■ Task details
Your output should be the entries below, from the first line up to and including the line with "Definition set_x (v", reproduced exactly and with no other lines.

■ Records shown
Section Code.
  Context `{FloatOps}.

  (** MyMath's [vec4]. *)
Record vec4 := Vec4 { v4x : f32; v4y : f32; v4z : f32; v4w : f32 }.

  (** [vec4::operator[]]: the components in the order [x, y, z, w];
      another index is out of the object ([None]). *)
Definition vec4_index (v : vec4) (i : nat) : option f32 :=
    match i with
    | 0 => Some (v4x v)
    | 1 => Some (v4y v)
    | 2 => Some (v4z v)
    | 3 => Some (v4w v)
    | _ => None
    end.

  (** Assignments to one member. *)
Definition set_x (v : vec4) (e : f32) : vec4 := Vec4 e (v4y v) (v4z v) (v4w v).
Definition set_y (v : vec4) (e : f32) : vec4 := Vec4 (v4x v) e (v4z v) (v4w v).
Definition set_z (v : vec4) (e : f32) : vec4 := Vec4 (v4x v) (v4y v) e (v4w v).
Definition set_w (v : vec4) (e : f32) : vec4 := Vec4 (v4x v) (v4y v) (v4z v) e.

  (** The [vec4] objects of memory by address, [gmap nat vec4]; [dual[i]]
      is the object at [dual + i]. *)
Local Abbreviation vmem := (gmap nat vec4).

  (** [a[i]] for the object at address [a]. *)
Definition read_elem (m : vmem) (a i : nat) : option f32 :=
    v ← m !! a; vec4_index v i.

  (** [a.f = e]: the object must exist. *)
Definition write_field (set : vec4 -> f32 -> vec4) (m : vmem) (a : nat) (e : f32)
    : option vmem :=
    v ← m !! a; Some (<[a := set v e]> m).

  (** The literal [0.5f], exact in binary. *)
Definition half : f32 := #1 /. #2.

  (** The right-hand sides of the four assignments to [dual[1]], as
      functions of [tran[0]], [tran[1]], [tran[2]]. *)
Definition dual_x (q : quat) (t0 t1 t2 : f32) : f32 :=
    half *. (t0 *. qw q +. t1 *. qz q -. t2 *. qy q).
Definition dual_y (q : quat) (t0 t1 t2 : f32) : f32 :=
    half *. ((-. t0) *. qz q +. t1 *. qw q +. t2 *. qx q).
Definition dual_z (q : quat) (t0 t1 t2 : f32) : f32 :=
    half *. (t0 *. qy q -. t1 *. qx q +. t2 *. qw q).
Definition dual_w (q : quat) (t0 t1 t2 : f32) : f32 :=
    (-. half) *. (t0 *. qx q +. t1 *. qy q +. t2 *. qz q).

  (** One assignment [dual[1].f = rhs(tran[0], tran[1], tran[2])]: the
      right-hand side reads [tran] before the member is written. *)
Definition assign_from_tran (set : vec4 -> f32 -> vec4) (rhs : f32 -> f32 -> f32 -> f32)
    (m : vmem) (a tran : nat) : option vmem :=
    t0 ← read_elem m tran 0;
    t1 ← read_elem m tran 1;
    t2 ← read_elem m tran 2;
    write_field set m a (rhs t0 t1 t2).

  (** [UQTtoUDQ(dual, q, tran)], statement by statement. *)
Definition UQTtoUDQ (m : vmem) (dual : nat) (q : quat) (tran : nat) : option vmem :=
    m ← write_field set_x m dual (qx q);
    m ← write_field set_y m dual (qy q);
    m ← write_field set_z m dual (qz q);
    m ← write_field set_w m dual (qw q);
    m ← assign_from_tran set_x (dual_x q) m (S dual) tran;
    m ← assign_from_tran set_y (dual_y q) m (S dual) tran;
    m ← assign_from_tran set_z (dual_z q) m (S dual) tran;
    assign_from_tran set_w (dual_w q) m (S dual) tran.

  (** The real part written to [dual[0]]: [q] as [(x, y, z, w)]. *)
Definition real_part (q : quat) : vec4 := Vec4 (qx q) (qy q) (qz q) (qw q).

  (** The dual part written to [dual[1]] for a translation [t] read once. *)
Definition dual_part (q : quat) (t0 t1 t2 : f32) : vec4 :=
    Vec4 (dual_x q t0 t1 t2) (dual_y q t0 t1 t2) (dual_z q t0 t1 t2) (dual_w q t0 t1 t2).
End Code.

■ Solution to this problem
Section Code.
  Context `{FloatOps}.

  (** MyMath's [vec4]. *)
Record vec4 := Vec4 { v4x : f32; v4y : f32; v4z : f32; v4w : f32 }.

  (** [vec4::operator[]]: the components in the order [x, y, z, w];
      another index is out of the object ([None]). *)
Definition vec4_index (v : vec4) (i : nat) : option f32 :=
    match i with
    | 0 => Some (v4x v)
    | 1 => Some (v4y v)
    | 2 => Some (v4z v)
    | 3 => Some (v4w v)
    | _ => None
    end.

  (** Assignments to one member. *)
Definition set_x (v : vec4) (e : f32) : vec4 := Vec4 e (v4y v) (v4z v) (v4w v).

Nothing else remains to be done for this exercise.